About the Book
A writer and educator reflects on the idealistic, tumultuous, and eye-opening time she spent as a back-to-the-land hippie homesteader in Kootenays in the 1970s.
What compelled a nice Jewish girl from the suburbs of New York to spend a decade of her life as a hippie homesteader in the BC wilderness? Galena Bay Odyssey traces Ellen Schwartz’s journey from a born-and-raised urbanite who was terrified of the woods to a self-determined logger, cabin-builder, gardener, chicken farmer, apiarist, and woodstove cook living on a communal farm in the Kootenays.

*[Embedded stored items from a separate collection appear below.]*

Lemma pages_concat q records n : let L := page_limit q in
  length (List.filter (record_matches q) records) <= n * L ->
  concat ((fun i => page_of (at_offset q (i * L)) records) <$> seq 0 n) = record_item <$> List.filter (record_matches q) records.
Proof.
  intros L Hn. rewrite <- (drop_0 (List.filter (record_matches q) records)), <- (chunks L n _ 0); [|unfold L, page_limit; lia|simpl; lia].
  rewrite fmap_concat, <- list_fmap_compose. f_equal.
Qed.

(** C35: the pages of a block cover it: for every filter and limit, the limit in
    force is between 1 and 500 and no page is longer; the pages at the offsets
    0, L, 2L, ... put together are all the records of the block that match the
    filter, in order and each once; and the count reported is their number. *)
Theorem pages_cover_block d s block_id q records :
  read_parquet_file (blocks d) (evidence_path s block_id) = Some (Ok records) ->
  exists page, (forall k, get_block_records d s block_id (at_offset q k) = Some (Ok (page k))) /\
    let L := page_limit q in
    1 <= L <= 500 /\
    (forall k, br_limit (page k) = L /\ length (br_records (page k)) <= L /\ br_total_records_in_block (page k) = length records /\
       br_filtered_records_count (page k) = length (List.filter (record_matches q) records)) /\
    forall n, length (List.filter (record_matches q) records) <= n * L ->
      concat ((fun i => br_records (page (i * L))) <$> seq 0 n) = record_item <$> List.filter (record_matches q) records.
Proof.
  intros Hr. exists (fun k => mkRecordsResponse block_id (length records) (length (List.filter (record_matches q) records)) k (page_limit q)
    (page_of (at_offset q k) records)). split.
  { intros k. unfold get_block_records. rewrite (read_exists _ _ _ Hr), Hr. done. }
  cbv zeta. assert (1 <= page_limit q <= 500) as HL by (unfold page_limit; lia). split; [done|]. split.
  - intros k. cbn. split_and!; [done| |done..]. unfold page_of. rewrite length_fmap, length_take. change (page_limit (at_offset q k)) with (page_limit q). lia.
  - intros n Hn. cbn [br_records]. by apply pages_concat.
Qed.

(** ** The archive through the routes *)

Lemma mapM_all {A B} (f : A -> option B) (P : A -> B -> Prop) l : (forall a, a ∈ l -> exists b, f a = Some b /\ P a b) ->
  exists bs, mapM f l = Some bs /\ Forall2 P l bs.
Proof.
  induction l as [|a l IH]; intros Hl; [by exists []|]. destruct (Hl a) as (b & Eb & Pb); [by left|].
  destruct IH as (bs & Es & Ps); [intros; apply Hl; by right|]. exists (b :: bs). split; [|by constructor].
  cbn [mapM]. rewrite Eb. cbn. by rewrite Es.
Qed.

Lemma status_pass cfg hist b d s k x : represents cfg hist b d -> hist !! k = Some x ->
  as_parquet_dir s = storage_dir cfg -> as_ledger_path s = ledger_path cfg ->
  path_exists d (evidence_path s (Z.of_nat k)) = true /\ block_status d s (evidence_path s (Z.of_nat k)) = Some "PASS".
Proof.
  intros HR Hx Hd Hl. unfold block_status, evidence_path. rewrite Hd, Hl.
  change (path_join (storage_dir cfg) (block_filename (Z.of_nat k))) with (block_path cfg k).
  rewrite (read_exists _ _ _ (rep_blocks _ _ _ _ HR _ _ Hx)). cbn [negb].
  by destruct (represents_verifies _ _ _ _ _ _ HR Hx) as (rep & -> & -> & _).
Qed.

(** What the list of blocks says about an entry that passes. *)
Definition listed_ok (e : LedgerEntry) (i : BlockItem) : Prop :=
  bi_block_id i = le_block_id e /\ bi_leaf_count i = le_leaf_count e /\ bi_merkle_root i = le_merkle_root e /\
  bi_parquet_file i = le_parquet_file e /\ bi_status i = "PASS" /\ bi_file_exists i = true.

Lemma blocks_listed cfg hist b d s : represents cfg hist b d -> as_parquet_dir s = storage_dir cfg -> as_ledger_path s = ledger_path cfg ->
  exists items, get_blocks d s = Some items /\ Forall2 listed_ok (in_memory_ledger b) items.
Proof.
  intros HR Hd Hl. unfold get_blocks. rewrite (rep_ledger _ _ _ _ HR), Hl. destruct hist as [|y hist].
  - exists []. split; [|constructor]. destruct (path_exists d (ledger_path cfg)); [|done]. unfold load_ledger_entries.
    destruct (texts d !! ledger_path cfg) as [t|] eqn:Et; [|done]. pose proof (rep_text _ _ _ _ HR) as Rt.
    rewrite Et, (rep_ledger _ _ _ _ HR) in Rt. simpl in Rt. by rewrite Rt.
  - destruct (represents_ledger _ _ _ _ 0 y HR eq_refl) as [[t Et] He].
    assert (path_exists d (ledger_path cfg) = true) as -> by (unfold path_exists; rewrite Et; by destruct (blocks d !! _)). rewrite He.
    apply mapM_all. intros e (k & x & -> & Hx)%elem_of_lookup_imap_1.
    destruct (status_pass _ _ _ _ s k x HR Hx Hd Hl) as [Hp Hs]. unfold block_item. cbn [le_block_id block_entry].
    rewrite Hs. eexists; split; [reflexivity|]. by rewrite Hp.
Qed.

(** ** [GET /prove] *)

(** C40: the proof route is about the file, not about the ledger: for every
    readable block and every leaf of it, live mode answers with a proof for the
    tree of the records that are in the file now, marked as verified, even if
    they are not the ones that were anchored; the anchored root is reported
    beside it and never compared. *)
Theorem prove_ignores_ledger d s block_id leaf records r :
  read_parquet_file (blocks d) (evidence_path s block_id) = Some (Ok records) -> records !! leaf = Some r ->
  exists resp, get_prove_inclusion d s block_id leaf (Some true) = Some (Ok resp) /\
    ip_verified resp = true /\ ip_leaf_hash resp = to_hex (hash_leaf (sr_raw_log r)) /\
    ip_calculated_merkle_root resp = to_hex (records_root records) /\ ip_tree_size resp = length records /\
    ip_ledger_merkle_root resp = ledger_root d s block_id.
Proof.
  intros Hr Hl. unfold get_prove_inclusion. rewrite (read_exists _ _ _ Hr), Hr, Hl. cbn [negb].
  destruct (inclusion_complete (sr_raw_log <$> records)) as (t & Et & Ht). rewrite Et. specialize (Ht leaf).
  rewrite list_lookup_fmap, Hl in Ht. destruct Ht as (p & -> & Hi & Hs & Hv & _).
  unfold proof_verify, verify_inclusion_proof in Hv. eexists; split; [reflexivity|]. cbn. split_and!; [done..| |done|done].
  unfold records_root, logs_root. by rewrite Et.
Qed.

(** ** Paths *)

Definition no_slash (s : string) : bool := all_bytes (fun a => negb (Ascii.eqb a "/")) s.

Part memoir, part exploration of what motivated the exodus of young hippies—including American expatriates, like Ellen and her husband, Bill—to go “back to the land” in remote parts of North America during the 1960s and ’70s, this fascinating book explores the era’s naivety, idealism, and sense of adventure. Like most “back to the land” books, Galena Bay Odyssey describes the physical work involved in clearing land, constructing buildings, and living off of what they produced, but it also traces the complicated journey of discovery this experience brought to Ellen and Bill. Now, nearly half a century later, Ellen reflects on what her homesteader experience taught her about living more fully, honestly, and ecologically.
About the Author(s)
Ellen Schwartz is the author of eighteen award-winning books for children, as well as one non-fiction book for adults, a collection of profiles of women singer-songwriters. In addition to writing books, Ellen works as a corporate writer and editor and as a freelance magazine writer who has published hundreds of magazine articles. Ellen has taught creative writing classes for many years at the college and university levels. Her passions include reading, jazz dancing, baking, and hiking. After a decade of being hippie homesteaders in the Kootenay region of British Columbia, Ellen and her husband now live in Burnaby, BC.

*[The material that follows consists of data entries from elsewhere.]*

(* ===== verification/Evaluate.v ===== *)
(** * [ulpf evaluate], [ulpf scorecard] and [ulpf benchmark --compare]
    ([crates/ulpf-cli/src/main.rs])

    The commands that measure the engines: what they print, the files that they
    write and how they end. *)

From S2P Require Export Report.

(** ** A command *)

(** What was given to [println!], in order, and the files that were written. *)
Record World := mkWorld { w_out : list string; w_files : gmap string string }.

Definition Cmd (A : Type) : Type := World -> Outcome A * World.

#[global] Instance cmd_ret : MRet Cmd := fun A a w => (Completed a, w).

#[global] Instance cmd_bind : MBind Cmd := fun A B f m w =>
  match m w with
  | (Completed a, w') => f a w'
  | (ExitWith c, w') => (ExitWith c, w')
  | (Bailed e, w') => (Bailed e, w')
  | (Panicked, w') => (Panicked, w')
  end.

Definition cmd_lift {A} (o : Outcome A) : Cmd A := fun w => (o, w).

(** A computation that is [None] when it panics. *)
Definition cmd_try {A} (o : option A) : Cmd A := fun w => (match o with Some a => Completed a | None => Panicked end, w).

Definition println (s : string) : Cmd unit := fun w => (Completed tt, mkWorld (w_out w ++ [s]) (w_files w)).

Definition print_all (ls : list string) : Cmd unit := fun w => (Completed tt, mkWorld (w_out w ++ ls) (w_files w)).

(** [fs::write(path, text)?] *)
Definition write_file (fx : TextFaults) (path text : string) : Cmd unit := fun w =>
  match write_text fx path text (w_files w) with
  | (Ok _, fs) => (Completed tt, mkWorld (w_out w) fs)
  | (Err e, fs) => (Bailed e, mkWorld (w_out w) fs)
  end.

(** ** The arguments *)

Record EvaluateArgs := mkEvaluateArgs {
  ev_data_dir : string;
  ev_engine : string;
  ev_corpus : CorpusKind;
  ev_duration : Z;
  ev_threads : nat;
  ev_samples : nat;
  ev_out : string;
  ev_json_out : option string;
  ev_audit_dump : option string
}.

Record ScorecardArgs := mkScorecardArgs {
  sa_data_dir : string;
  sa_corpus : CorpusKind;
  sa_duration : Z;
  sa_threads : nat;
  sa_samples : nat;
  sa_out : string
}.

(** [Path::file_name] and [Path::with_file_name] of a path without [.]
    components *)
Definition file_name (path : string) : option string :=
  let t := trim_end_matches (String.eqb "/") path in
  let n := match rfind_char (String.eqb "/") t with None => t | Some i => str_drop (S i) t end in
  if is_empty n || String.eqb n ".." then None else Some n.

Definition with_file_name (path name : string) : string :=
  match file_name path with
  | Some _ => join_path (default "" (parent_dir path)) name
  | None => join_path path name
  end.

Definition set_corpus_kind (kind : string) (r : EvaluationReport) : EvaluationReport :=
  mkReport (er_timestamp r) (er_mode r) (er_threads r) (er_duration_secs r) (er_corpus_size r) (er_corpus_total_bytes r)
    (er_baseline r) (er_tiered_pipeline r) (throughput_speedup_factor r) (bandwidth_speedup_factor r)
    (latency_reduction_p50_pct r) (latency_reduction_p99_pct r) kind.

Definition banner_rule (ch : string) : string := cyan (repeat_str 68 ch).

Section Commands.
Context `{Sha256} `{HexLib} `{UnicodeLib} `{ChronoLib} `{RegexLib} `{JsonLib} `{AhoCorasick} `{RegexEngine} `{UnicodeText}
  `{LibM} `{UuidLib} `{DefaultHasher} `{SidecarJson} `{DebugText} `{UpperText}.
(** [fs::read_dir]; [serde_json::to_string_pretty] of a report and the JSON text
    of a failure under the name of its engine *)
Variable read_dir : string -> Result string (list string).
Variable report_json : EvaluationReport -> Result string string.
Variable failure_json : string -> AuditFailure -> string.

(** What the passes and the duel draw from outside. *)
Record EvalEnv := mkEvalEnv {
  ee_envs : nat -> ParseEnv;
  ee_te : TieredEnv;
  ee_mclocks : nat -> Z * Z;
  ee_be1 : BenchEnv;
  ee_be2 : BenchEnv;
  ee_now : string;
  ee_duel_clocks : nat -> (nat -> Z * Z) * (nat -> Z * Z);
  ee_duel_te : TieredEnv
}.

Definition evaluate_with (env : EvalEnv) (mode : string) (corpus : list string) (duration : Z) (threads samples : nat)
    (gt : GtOverrides) : option EvaluationReport :=
  evaluate_with_mode (ee_envs env) (ee_te env) (ee_mclocks env) (ee_be1 env) (ee_be2 env) (ee_now env) mode corpus duration
    threads samples gt.

(** [EvaluatorEngine::evaluate]: both passes, ten thousand samples, no sidecar. *)
Definition evaluate (env : EvalEnv) (corpus : list string) (duration : Z) (threads : nat) : option EvaluationReport :=
  evaluate_with env "all" corpus duration threads 10000 ∅.

(** ** [ulpf evaluate] *)

Definition evaluate_banner (args : EvaluateArgs) : list string :=
  [ banner_rule "=";
    green "         ULPF Architectural Evaluator & Comparison Suite            ";
    banner_rule "=";
    "  Dataset Directory  : " +:+ ev_data_dir args;
    "  Target Engine      : " +:+ yellow (to_uppercase (ev_engine args));
    "  Corpus Variant     : " +:+ corpus_kind_str (ev_corpus args);
    "  Evaluation Duration: " +:+ uint_to_string (ev_duration args) +:+ "s per architecture";
    "  Parallel Workers   : " +:+ pretty (ev_threads args) +:+ " CPU threads";
    "  Latency Samples    : " +:+ pretty (ev_samples args) +:+ " observations";
    "  Output Markdown    : " +:+ ev_out args;
    banner_rule "-" ].

(** The passes that ran, with their failures. *)
Definition passes (r : EvaluationReport) : list (string * list AuditFailure) :=
  (fun x => (bt_name x, bt_failures x)) <$> (option_list (er_baseline r) ++ option_list (er_tiered_pipeline r)).

Definition export_json (fx : TextFaults) (r : EvaluationReport) (path : string) : Cmd unit :=
  json_data ← cmd_lift (match report_json r with Ok s => Completed s | Err e => Bailed e end);
  _ ← write_file fx path json_data;
  println ("[+] Exported evaluation metrics JSON to: " +:+ green path).

Definition export_dump (fx : TextFaults) (r : EvaluationReport) (path : string) : Cmd unit :=
  let '(jsonl, failure_count) := audit_dump failure_json (passes r) in
  _ ← write_file fx path jsonl;
  println ("[+] Exported audit mismatch dump (" +:+ pretty failure_count +:+ " failure records) to: " +:+ green path).

Definition run_evaluate (env : EvalEnv) (fs : Files) (fx : TextFaults) (args : EvaluateArgs) : Cmd unit :=
  _ ← print_all (evaluate_banner args);
  '(corpus, gt_overrides) ← cmd_lift (load_corpus read_dir fs (ev_corpus args) (ev_data_dir args));
  _ ← println ("[+] Loaded " +:+ pretty (length corpus) +:+ " diverse raw perimeter log lines into RAM.");
  _ ← println ("[*] Executing '" +:+ ev_engine args +:+ "' evaluation benchmark across " +:+ pretty (ev_threads args) +:+ " cores...");
  report0 ← cmd_try (evaluate_with env (ev_engine args) corpus (ev_duration args) (ev_threads args) (ev_samples args) gt_overrides);
  let report := set_corpus_kind (corpus_kind_str (ev_corpus args)) report0 in
  _ ← println (render_terminal_dashboard report);
  _ ← write_file fx (ev_out args) (to_markdown report);
  _ ← println ("[+] Exported comparative evaluation report to: " +:+ green (ev_out args));
  _ ← match ev_json_out args with Some path => export_json fx report path | None => mret tt end;
  match ev_audit_dump args with Some path => export_dump fx report path | None => mret tt end.

(** ** [ulpf scorecard] *)

(** The duel, whose errors are printed and are not fatal; its panics are. *)
Definition try_duel (env : EvalEnv) (fs : Files) (data_dir : string) : Cmd (option DuelReport) :=
  r ← cmd_try (run_duel (ee_duel_clocks env) (ee_duel_te env) fs data_dir);
  match r with
  | Ok d => mret d
  | Err e => _ ← println ("[!] Duel skipped: " +:+ e); mret None
  end.

Definition duel_out (out : string) : string := with_file_name out "eval_duel_report.md".

Definition run_scorecard (env : EvalEnv) (fs : Files) (fx : TextFaults) (args : ScorecardArgs) : Cmd unit :=
  _ ← println ("[*] ULPF scorecard: corpus '" +:+ corpus_kind_str (sa_corpus args) +:+ "' from " +:+ sa_data_dir args);
  '(corpus, gt_overrides) ← cmd_lift (load_corpus read_dir fs (sa_corpus args) (sa_data_dir args));
  _ ← println ("[+] Loaded " +:+ pretty (length corpus) +:+ " raw log lines (" +:+ pretty (sa_threads args) +:+ " threads, "
               +:+ uint_to_string (sa_duration args) +:+ "s per engine).");
  report0 ← cmd_try (evaluate_with env "all" corpus (sa_duration args) (sa_threads args) (sa_samples args) gt_overrides);
  let report := set_corpus_kind (corpus_kind_str (sa_corpus args)) report0 in
  duel ← try_duel env fs (sa_data_dir args);
  _ ← println (render report duel (sa_out args));
  _ ← write_file fx (sa_out args) (to_markdown report);
  _ ← println ("[+] Markdown report saved to: " +:+ sa_out args);
  match duel with
  | Some d =>
      _ ← write_file fx (duel_out (sa_out args)) (duel_to_markdown d);
      println ("[+] Duel report saved to: " +:+ duel_out (sa_out args))
  | None => mret tt
  end.

(** ** [ulpf benchmark] *)

Definition compare_args (args : BenchmarkArgs) : EvaluateArgs :=
  mkEvaluateArgs (ba_data_dir args) "all" Core (ba_duration args) (ba_threads args) (Z.to_nat 10000) "eval_hardcore_report.md" None None.

(** Without [--compare] a completed run carries its total, and writes no file. *)
Definition run_benchmark (env : EvalEnv) (call : string -> bool) (schedule : list nat) (fs : Files) (fx : TextFaults)
    (args : BenchmarkArgs) : Cmd (option Z) :=
  if ba_compare args then _ ← run_evaluate env fs fx (compare_args args); mret None
  else total ← cmd_lift (benchmark_total call fs schedule args); mret (Some total).

End Commands.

“In the 1970s, many people talked about getting back to the land, but few did; even fewer were as successful as Ellen and Bill Schwartz. With humour and impressive honesty, this vivid narrative maps a journey of idealism turned into action. Reading this memoir is like perusing the homesteading pages of the Whole Earth Catalog."
—Calvin Wharton, author of This Here Paradise
“I was fascinated reading vivid scenes of Ellen and Bill pushing up against the harsh Kootenay climate, isolation, wild animals, and society's expectations. How the land they ‘went back to’ offered a valuable education. Two city kids discovering trust, resilience, their own unique capabilities and identities, and the possibilities of a truly equal partnership.”
—Tara McGuire, author of Holden After and Before: Love Letter for a Son Lost to Overdose
“Ellen Schwartz went this way—and not that way—more than once in her life. For sure, circumstances shaped these decisions, but something deep held true, an essence of heart and of values that reveals the soul of the person. And we see that this is how the world changes for the better.”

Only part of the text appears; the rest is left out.